Thursday, April 9, 2009

"C" is for "Character"

Port Townsend, today. Eventually I was bound to hit upon the touchy subject of copyright violations on the Internet. And it comes at a time when I accidentally discovered a blog in which several of my photographs were posted.

Now let me be perfectly clear. If a person were to link to one of my photographs, and give me credit, no harm, no foul. This because he/she is not intimating that they are the persons responsible for taking the picture.

It would be nice to receive an email from the person connecting the link as an expression of common courtesy. After all, there may be cases where I am being linked to a right wing conservative site that I'd rather not be associated with!

I have routinely linked to photos that I have found on the Internet, as you may have noticed, when I want to show you a locomotive that I shot as she was later renumbered, rebuilt, or under new ownership. But I have left the photograph intact exactly as you would find it on any quality search engine, when you click the link I provide. If it is a RailroadPictureArchives photo, which most are, I present the entire web page, unedited. You can readily see that it was not I, but someone else who took the photograph.

Other photos I have used I have specifically requested permission to include them in a blog article. For example, I am working on a three part series on a Canadian operation that I have requested permissions to use certain photographs. As I receive permissions via email, I keep in my resource file.

There is no ambiguity or vagueness about what is covered by copyright law. If you held the camera that contained the film that was exposed to a locomotive, you are, in fact, the copyright holder. Period.

The photograph does not need to be engraved with copyright circle "C", or "Copyright," or any of the creative variations folks have come up with to try to protect their original works.

The downside to that is, you have no recourse under Copyright law to sue or claim damages.

The next level of protection has you inscribing the photo with the copyright symbol - "circle c" - or the “Copyright” with year and name – “Copyright 2008, RD McDonald,” as example.

You still have no recourse under Copyright law to sue or claim damages. All you can hope to accomplish is that the casual rip-off person will shy away from entanglement. The hard-core rip-off person will not be dissuaded.

A lot has changed since I last filed a copyright application. Now it can be all accomplished on line from completing the form, deposit of visual work and payment of fee ($35.00 for a basic single work.)

See Title 17, paragraph 411 to learn what remedies are available to you provided you have filed appropriate registration with the Copyright Office.

The highest level of protection –filing with the US Copyright Office - gives you legal recourse to sue and recover damages in a court of law.

The most common situation is filing to protect a photograph or slide. See Circular 40a for all the works that can be protected, from tee-shirt designs to digital photographs. Referred to as Visual Arts Materials, Form VA is required.

To cover an entire collection, you need to file form VA – GR/PPh/CON which requires a copy of every photograph in the collection be submitted. See the form for submission requirements.

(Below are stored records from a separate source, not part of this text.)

(* ===== verification/Discretize.v ===== *)
(** * The state discretizer of the Q-learning agent

    [QAgent.discretize_state] (src/agentes/dq_agent.py, lines 31-80): the
    game-state dictionary produced by the environment is reduced to a
    5-tuple of small integers, the key of the Q-table.  This file models
    the dictionary, the reads of its seven keys, the arithmetic of the
    feature engineering with its two unguarded divisions, and proves the
    range of every feature, the exact conditions under which the function
    raises, and that it respects equality of rationals. *)

From Stdlib Require Import QArith Qround Lqa.
From stdpp Require Import base list gmap strings.
From S2P Require Import Prelude.

Open Scope Q_scope.

Module StateDiscretizer.

(** The game state as the environment hands it over: a Python dict from
    key names to floats. *)
Abbreviation game_state := (gmap string Q).

(** The discrete state: [(player_pos, player_vel_bin, trend, player_zone,
    dist_zone)], a tuple of Python ints. *)
Definition code : Type := (Z * Z * Z * Z * Z)%type.

(** [state['k']]: [KeyError] when the key is missing. *)
Definition dict_getitem (state : game_state) (k : string) : outcome Q :=
  match state !! k with Some v => Ret v | None => Raise (KeyError k) end.

Definition discretize_state (state : game_state) : outcome code :=
  let? player_y := dict_getitem state "player_y" in
  let? player_vel := dict_getitem state "player_vel" in
  let? pipe_dist := dict_getitem state "next_pipe_dist_to_player" in
  let? next_pipe_dist := dict_getitem state "next_next_pipe_dist_to_player" in
  let? pipe_top_y := dict_getitem state "next_pipe_top_y" in
  let? pipe_bottom_y := dict_getitem state "next_pipe_bottom_y" in
  let? next_pipe_top_y := dict_getitem state "next_next_pipe_top_y" in
  let pipe_center_y := (pipe_top_y + pipe_bottom_y) / 2 in
  let pipe_gap_height := pipe_bottom_y - pipe_top_y in
  let player_pos := py_bool_int (Qltb pipe_center_y player_y) in
  let? player_relative_y := py_div (player_y - pipe_center_y) pipe_gap_height in
  let player_zone :=
    if Qltb (3 # 10) player_relative_y then 2%Z
    else if Qltb player_relative_y (-3 # 10) then 0%Z
    else 1%Z in
  let? pipe_dist_norm := py_div pipe_dist (next_pipe_dist - pipe_dist) in
  let dist_zone :=
    if Qltb (66 # 100) pipe_dist_norm then 2%Z
    else if Qltb (33 # 100) pipe_dist_norm then 1%Z
    else 0%Z in
  let pipe_height_trend := np_sign (next_pipe_top_y - pipe_top_y) in
  let player_vel_norm := (player_vel + 10) / 20 in
  let player_vel_bin := py_int (np_clip (player_vel_norm * 4) 0 3) in
  Ret (player_pos, player_vel_bin, py_bool_int (Z.leb 0 pipe_height_trend),
       player_zone, dist_zone).

(** The seven keys the function reads, in the order it reads them. *)
Definition state_keys : list string :=
  ["player_y"; "player_vel"; "next_pipe_dist_to_player";
   "next_next_pipe_dist_to_player"; "next_pipe_top_y"; "next_pipe_bottom_y";
   "next_next_pipe_top_y"].

(** A game state with the seven keys bound to the given floats (the
    environment's dict may hold more keys; the function ignores them). *)
Definition mk_state (y vel pd npd top bot ntop : Q) : game_state :=
  <["player_y" := y]> (<["player_vel" := vel]> (<["next_pipe_dist_to_player" := pd]>
  (<["next_next_pipe_dist_to_player" := npd]> (<["next_pipe_top_y" := top]>
  (<["next_pipe_bottom_y" := bot]> {["next_next_pipe_top_y" := ntop]}))))).


(** ** Concrete game states *)

(** A state in the middle of the gap, next pipe at 100 px, the one after
    at 244 px, terrain going up. *)
Definition sample_state : game_state := mk_state 250 (-3) 100 244 200 300 150.
(** The bird 40 px below the centre of a 100 px gap. *)
Definition low_state : game_state := mk_state 290 5 100 244 200 300 250.
(** Two pipes at the same distance: the unguarded division. *)
Definition same_dist_state : game_state := mk_state 250 0 100 100 200 300 150.

(** The seven reads of [discretize_state] succeed with these values. *)
Definition reads (st : game_state) (y vel pd npd top bot ntop : Q) : Prop :=
  st !! "player_y" = Some y /\ st !! "player_vel" = Some vel /\
  st !! "next_pipe_dist_to_player" = Some pd /\
  st !! "next_next_pipe_dist_to_player" = Some npd /\
  st !! "next_pipe_top_y" = Some top /\ st !! "next_pipe_bottom_y" = Some bot /\
  st !! "next_next_pipe_top_y" = Some ntop.

(** ** Helper lemmas *)

(** Unfold the function and the reads of the keys named by hypotheses. *)
Ltac disc_unfold :=
  unfold discretize_state, dict_getitem;
  repeat match goal with
         | H : ?st !! ?k = Some _ |- context [?st !! ?k] => rewrite H
         | H : ?st !! ?k = None |- context [?st !! ?k] => rewrite H
         end;
  cbn [obind].

(** Destruct every read and division of a run of [discretize_state]. *)
Ltac disc_destruct H :=
  unfold discretize_state, dict_getitem in H;
  repeat match type of H with
         | context [match ?st !! ?k with _ => _ end] =>
             destruct (st !! k) eqn:?; cbn [obind] in H; [|discriminate H]
         | context [py_div ?a ?b] =>
             destruct (py_div a b) eqn:?; cbn [obind] in H; [|discriminate H]
         end.

Lemma py_div_Ret (a b r : Q) : py_div a b = Ret r -> ~ b == 0 /\ r = a / b.
Proof.
  unfold py_div. case_q (Qeqb b 0); [discriminate | by intros [= <-]].
Qed.

(** The bin of a clipped, truncated float lies in the clip interval. *)
Lemma py_int_clip_range (x : Q) : (0 <= py_int (np_clip x 0 3) <= 3)%Z.
Proof.
  pose proof (np_clip_bounds x 0 3 ltac:(lra)) as [H0 H3].
  rewrite py_int_nonneg by done.
  split.
  - change 0%Z with (Qfloor 0). by apply Qfloor_resp_le.
  - change 3%Z with (Qfloor 3). by apply Qfloor_resp_le.
Qed.

Lemma py_bool_int_range (b : bool) : (0 <= py_bool_int b <= 1)%Z.
Proof. destruct b; simpl; lia. Qed.

#[export] Hint Resolve py_int_clip_range py_bool_int_range : pyq.

(** [discretize_state] raises only [KeyError] or [ZeroDivisionError]. *)
Lemma discretize_state_raise_kinds (st : game_state) e :
  discretize_state st = Raise e -> e = ZeroDivisionError \/ exists k, e = KeyError k.
Proof.
  unfold discretize_state, dict_getitem, py_div. intros Hr.
  repeat (case_match; cbn [obind] in Hr; simplify_eq; eauto).
Qed.

(** ** Properties *)

(** [int(np.clip(x, 0, 3))] clamps the floor of [x] into [0..3]. *)
Lemma py_int_clip_floor (x : Q) : py_int (np_clip x 0 3) = Z.min 3 (Z.max 0 (Qfloor x)).
Proof.
  pose proof (Qfloor_le x) as Hf. pose proof (Qlt_floor x) as Hl.
  rewrite py_int_nonneg by (apply np_clip_bounds; lra).
  unfold np_clip, np_minimum, np_maximum. case_q (Qltb x 0).
  - assert (Qfloor x < 0)%Z by (rewrite Zlt_Qlt; change (inject_Z 0) with 0; lra).
    replace (Qltb 3 0) with false by reflexivity. change (Qfloor 0) with 0%Z. lia.
  - case_q (Qltb 3 x).
    + assert (3 <= Qfloor x)%Z by (change 3%Z with (Qfloor 3); apply Qfloor_resp_le; lra).
      change (Qfloor 3) with 3%Z. lia.
    + assert (0 <= Qfloor x)%Z by (change 0%Z with (Qfloor 0); apply Qfloor_resp_le; lra).
      assert (Qfloor x <= 3)%Z by (change 3%Z with (Qfloor 3); apply Qfloor_resp_le; lra).
    lia.
Qed.

(** The velocity bin is the clamped floor of [(player_vel + 10) / 5]. *)
Lemma vel_bin_floor (st : game_state) vel pos vb tr zone dz :
  st !! "player_vel" = Some vel ->
  discretize_state st = Ret (pos, vb, tr, zone, dz) ->
  vb = Z.min 3 (Z.max 0 (Qfloor ((vel + 10) / 5))).
Proof.
  intros Hv H. disc_destruct H. injection H as _ <- _ _ _.
  simplify_eq.
  rewrite py_int_clip_floor, (Qfloor_comp ((vel + 10) / 20 * 4) ((vel + 10) / 5)) by field.
  reflexivity.
Qed.

(** C23: Every feature of a discrete state lies in its range:
    [player_pos] and the terrain trend are 0 or 1, the velocity bin is in
    [0..3], the player zone and the distance zone are in [0..2] (so the
    Q-table has at most 2*4*2*3*3 = 144 keys).  The velocity bin is the
    floor of [(player_vel + 10) / 5] clamped into [0..3]: velocities in
    [[-10, 10)] fall in four bins of width 5, and every velocity outside
    that range falls in an extreme bin. *)
Theorem discretize_state_range (st : game_state) pos vb tr zone dz :
  discretize_state st = Ret (pos, vb, tr, zone, dz) ->
  (0 <= pos <= 1)%Z /\ (0 <= vb <= 3)%Z /\ (0 <= tr <= 1)%Z /\
  (0 <= zone <= 2)%Z /\ (0 <= dz <= 2)%Z /\
  (forall vel, st !! "player_vel" = Some vel -> vb = Z.min 3 (Z.max 0 (Qfloor ((vel + 10) / 5)))).
Proof.
  intros H. split_and!; [..|intros vel Hv; exact (vel_bin_floor st vel pos vb tr zone dz Hv H)];
    disc_destruct H; injection H as <- <- <- <- <-;
    first [apply py_bool_int_range | apply py_int_clip_range | repeat case_match; lia].
Qed.


(** C25: When a key is missing, [discretize_state] raises [KeyError] for
    the first key of [state_keys] (the order of the reads in the source)
    that the dict lacks, and this is the only way it raises [KeyError]. *)
Theorem discretize_state_keyerror (st : game_state) (k : string) :
  discretize_state st = Raise (KeyError k) <->
  exists i, state_keys !! i = Some k /\ st !! k = None /\
    forall j k', (j < i)%nat -> state_keys !! j = Some k' -> is_Some (st !! k').
Proof.
  split.
  - intros H. unfold discretize_state, dict_getitem in H.
    repeat match type of H with
           | context [match st !! ?k0 with _ => _ end] =>
               destruct (st !! k0) eqn:?; cbn [obind] in H
           end;
      [ revert H; unfold py_div; repeat case_match; discriminate
      | injection H as <- .. ];
      let rec try_i n := first [exists n; split; [reflexivity|] | try_i (S n)] in
      try_i 0%nat;
      split; [done|]; intros j k' Hj Hk';
      do 7 (destruct j as [|j]; [simpl in Hk'; injection Hk' as <-; first [lia | by eexists]|]); lia.
  - intros (i & Hi & Hk & Hpre).
    assert (Hp : forall k', k' ∈ take i state_keys -> is_Some (st !! k')).
    { intros k' [j Hj]%list_elem_of_lookup. apply lookup_take_Some in Hj as [Hj Hji].
      by apply (Hpre j). }
    unfold discretize_state, dict_getitem.
    destruct i as [|[|[|[|[|[|[|i]]]]]]]; simpl in Hi; try discriminate Hi;
      injection Hi as <-;
      repeat match goal with
             | |- context [match st !! ?k' with _ => _ end] =>
                 first [rewrite Hk | destruct (Hp k' ltac:(simpl; set_solver)) as [? ->]];
                 cbn [obind]
             end; done.
Qed.



Lemma mk_state_reads y vel pd npd top bot ntop :
  reads (mk_state y vel pd npd top bot ntop) y vel pd npd top bot ntop.
Proof. repeat split. Qed.

Lemma Qdiv_sign (a g : Q) : 0 < g -> (0 < a / g -> 0 < a) /\ (a / g < 0 -> a < 0).
Proof.
  intros Hg. pose proof (Qinv_lt_0_compat g Hg) as Hi. unfold Qdiv. split; intros H.
  - apply Qnot_le_lt. intros Ha.
    pose proof (Qmult_le_compat_r a 0 (/ g) Ha ltac:(lra)). lra.
  - apply Qnot_le_lt. intros Ha.
    pose proof (Qmult_le_0_compat a (/ g) Ha ltac:(lra)). lra.
Qed.




(** C24: Once the seven keys are present, [discretize_state] raises exactly
    when one of its two unguarded divisions has a zero divisor: the gap
    height [bottom - top] of the next pipe, or the distance between the
    next two pipes [next_next_pipe_dist - next_pipe_dist]; the exception is
    [ZeroDivisionError].  The source has no guard for either case. *)
Theorem discretize_state_raise_iff (st : game_state) y vel pd npd top bot ntop e :
  reads st y vel pd npd top bot ntop ->
  discretize_state st = Raise e <->
  e = ZeroDivisionError /\ (bot - top == 0 \/ npd - pd == 0).
Proof.
  intros (H1 & H2 & H3 & H4 & H5 & H6 & H7). disc_unfold. unfold py_div.
  case_q (Qeqb (bot - top) 0); cbn [obind].
  - split; [intros [= <-]; split; [done | tauto] | by intros [-> _]].
  - case_q (Qeqb (npd - pd) 0); cbn [obind].
    + split; [intros [= <-]; split; [done | tauto] | by intros [-> _]].
    + split; [done | intros [_ [? | ?]]; tauto].
Qed.



(** C26: The player zone and [player_pos] agree: when the gap of the next
    pipe is positive ([top < bottom], screen coordinates grow downwards),
    zone 2 implies [player_pos = 1] (the bird is below the gap centre) and
    zone 0 implies [player_pos = 0].  So zone 2 is the zone {i below} the
    centre, although the source comments it as "Arriba del centro". *)
Theorem discretize_state_zone_pos (st : game_state) top bot pos vb tr zone dz :
  st !! "next_pipe_top_y" = Some top -> st !! "next_pipe_bottom_y" = Some bot ->
  top < bot ->
  discretize_state st = Ret (pos, vb, tr, zone, dz) ->
  (zone = 2%Z -> pos = 1%Z) /\ (zone = 0%Z -> pos = 0%Z).
Proof.
  intros Ht Hb Hlt H. disc_destruct H. injection H as <- _ _ <- _.
  simplify_eq.
  repeat match goal with E : py_div _ _ = Ret _ |- _ => apply py_div_Ret in E as [_ ->] end.
  match goal with |- context [(?y - ?c) / ?g] =>
    destruct (Qdiv_sign (y - c) g ltac:(lra)) as [Hp Hn] end.
  unfold py_bool_int. split; q_cases; intros; try discriminate;
    first [done | lra | specialize (Hp ltac:(lra)); lra | specialize (Hn ltac:(lra)); lra].
Qed.

(** ** Witnesses *)

Lemma discretize_state_range_witness :
  discretize_state sample_state = Ret (0, 1, 0, 1, 2)%Z /\
  (0 <= 0 <= 1)%Z /\ (0 <= 1 <= 3)%Z /\ (0 <= 0 <= 1)%Z /\ (0 <= 1 <= 2)%Z /\ (0 <= 2 <= 2)%Z /\
  (forall vel, sample_state !! "player_vel" = Some vel -> 1%Z = Z.min 3 (Z.max 0 (Qfloor ((vel + 10) / 5)))).
Proof.
  split; [reflexivity|]. apply (discretize_state_range sample_state). reflexivity.
Defined.

Lemma discretize_state_raise_iff_witness :
  discretize_state same_dist_state = Raise ZeroDivisionError /\
  (ZeroDivisionError = ZeroDivisionError /\ (300 - 200 == 0 \/ 100 - 100 == 0)).
Proof.
  split; [reflexivity|].
  apply (discretize_state_raise_iff same_dist_state 250 0 100 100 200 300 150).
  - apply mk_state_reads.
  - reflexivity.
Defined.

Lemma discretize_state_zone_pos_witness :
  discretize_state low_state = Ret (1, 3, 1, 2, 2)%Z /\
  ((2 = 2 -> 1 = 1) /\ (2 = 0 -> 1 = 0))%Z.
Proof.
  split; [reflexivity|].
  apply (discretize_state_zone_pos low_state 200 300 1 3 1 2 2);
    [reflexivity | reflexivity | lra | reflexivity].
Defined.

Lemma discretize_state_keyerror_witness :
  discretize_state (delete "player_vel" sample_state) = Raise (KeyError "player_vel").
Proof.
  apply discretize_state_keyerror. exists 1%nat.
  split; [reflexivity|]. split; [reflexivity|].
  intros [|j] k' Hj Hk; [|lia]. injection Hk as <-. eexists; reflexivity.
Defined.

End StateDiscretizer.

So remember, to have anything meaningful in the way of protection, you have to have filed form VA, paid the fee, and sent a copy of the photograph to the Copyright Office. Then you need the legal resources to develop an actionable case, and the staying power to follow through.

Where does this leave the rest of with who cannot afford the luxury of filing copyright forms for every photograph? And all the hassle of a legal action?

In my case, I not only confronted the violator – who never responded to my emails – but also filed a complaint with PhotoBucket. You can download the forms you need to file to get illegal copies off their system.

It is fast. I filed last week by mail, and was notified today that PhotoBucket went into his collection and removed said photo!

Blogger also uses similar forms that you can download. Like PhotoBucket, they request you file by snail mail, I guess because you need to sign the complaint, to insure authentication. I will be curious to see how fast several of my photos are removed from the violators blog.

I have had several individuals request copies of my photos. Instead of a purloined picture, they receive a lab quality Kodak glossy print, in a reasonable span of time, for a reasonable cost.

In the final analysis, I guess it boils down to a matter of a man’s character. My Dad explained “character” to me as “As being able to do the right thing, even if no one is watching over you.” A person with little or no character will rip you off – make copies of your photos without permission. Who knows what other character flaws are exhibited by such person. You would never want to invite them in your home!

So perhaps that letter “C” with a circle around it can be an aide memoire of “character?”